When dealing with patients that have Alzheimer’s or any other form of dementia, it is important to know what challenges come with the job. Their caregiver must be able to overcome the obstacles and connect with them appropriately. In order to assist current and future caregivers who have dementia patients, we have listed a few tips which should allow you to be better at your jobs.
Keep Calm and Remain Positive
Patients with Alzheimer’s can pick up on your feelings and understand what you want despite their condition. If you keep calm and stay relaxed with a cheerful appearance, you can overcome the communication gap.
Do Not Rush With Questions and Answers
Ask one question at a time. A simple one. This way, your senior will understand everything easier.

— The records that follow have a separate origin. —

Lemma lookup_from_register h o k p fuel c k' :
  ~ ancestor h c o \/ k' <> k ->
  lookup_from fuel (containers (register h o k p)) c k' = lookup_from fuel (containers h) c k'.
Proof.
  revert c. induction fuel as [| fuel IH]; intros c Hc; simpl;
    (destruct (decide (o = c)) as [<- | Hne]; [| rewrite list_lookup_alter_ne by done; destruct (containers h !! c) as [ct |] eqn:Hl; [| done]]).
  - destruct Hc as [Hc | Hk]; [by destruct Hc; constructor |]. rewrite list_lookup_alter_eq.
    destruct (containers h !! o) as [ct |]; simpl; [| done]. by rewrite lookup_insert_ne.
  - done.
  - destruct Hc as [Hc | Hk]; [by destruct Hc; constructor |]. rewrite list_lookup_alter_eq.
    destruct (containers h !! o) as [ct |]; simpl; [| done]. rewrite lookup_insert_ne by done.
    destruct (providers ct !! k'), (parent ct); try done. apply IH. by right.
  - destruct (providers ct !! k'); [done |]. destruct (parent ct) as [up |] eqn:Hp; [| done]. apply IH.
    destruct Hc as [Hc | Hk]; [left | by right]. intros Ha. apply Hc. by econstructor.
Qed.

(** A key resolves to the binding of the nearest scope that has one; a new
    binding is found by the container it is made on, and changes nothing for
    another key nor for a container that is not in a scope of that one. *)
Theorem lookup_scoped s o k p c k' :
  rtc step start s ->
  nearest (mem s) k' c (lookup (mem s) c k') /\
  (~ ancestor (mem s) c o \/ k' <> k -> lookup (register (mem s) o k p) c k' = lookup (mem s) c k') /\
  ((o < length (containers (mem s)))%nat -> lookup (register (mem s) o k p) o k = Some (length (provs (mem s)), o)).
Proof.
  intros Hs. pose proof (reachable_wf s Hs) as Hwf. split_and!.
  - by apply lookup_nearest.
  - by apply lookup_from_register.
  - intros Ho. apply lookup_lt_is_Some_2 in Ho as [ct Hct].
    assert (Hl : containers (register (mem s) o k p) !! o = Some (mkContainer (parent ct) (<[k := length (provs (mem s))]> (providers ct))))
      by (simpl; by rewrite list_lookup_alter_eq, Hct).
    unfold lookup. destruct o; cbn [lookup_from]; rewrite Hl; cbn [providers]; by rewrite lookup_insert, decide_True.
Qed.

Be Ready for An Adverse Reaction From Your Elderly
They can become agitated if they feel uncomfortable. In these situations, you should try to distract and redirect them so that they can regain their composure. Talk to them calmly, and be ready to step back and accept responsibility even if anything isn’t your fault.
Be Ready to Travel Back in the Past
Not literally of course. People who have dementia are sometimes able to better recall events from the distant past rather than those that happened recently. The best way to connect with your dementia patient is to visit memory lane with them and be there while they talk about their happy memories.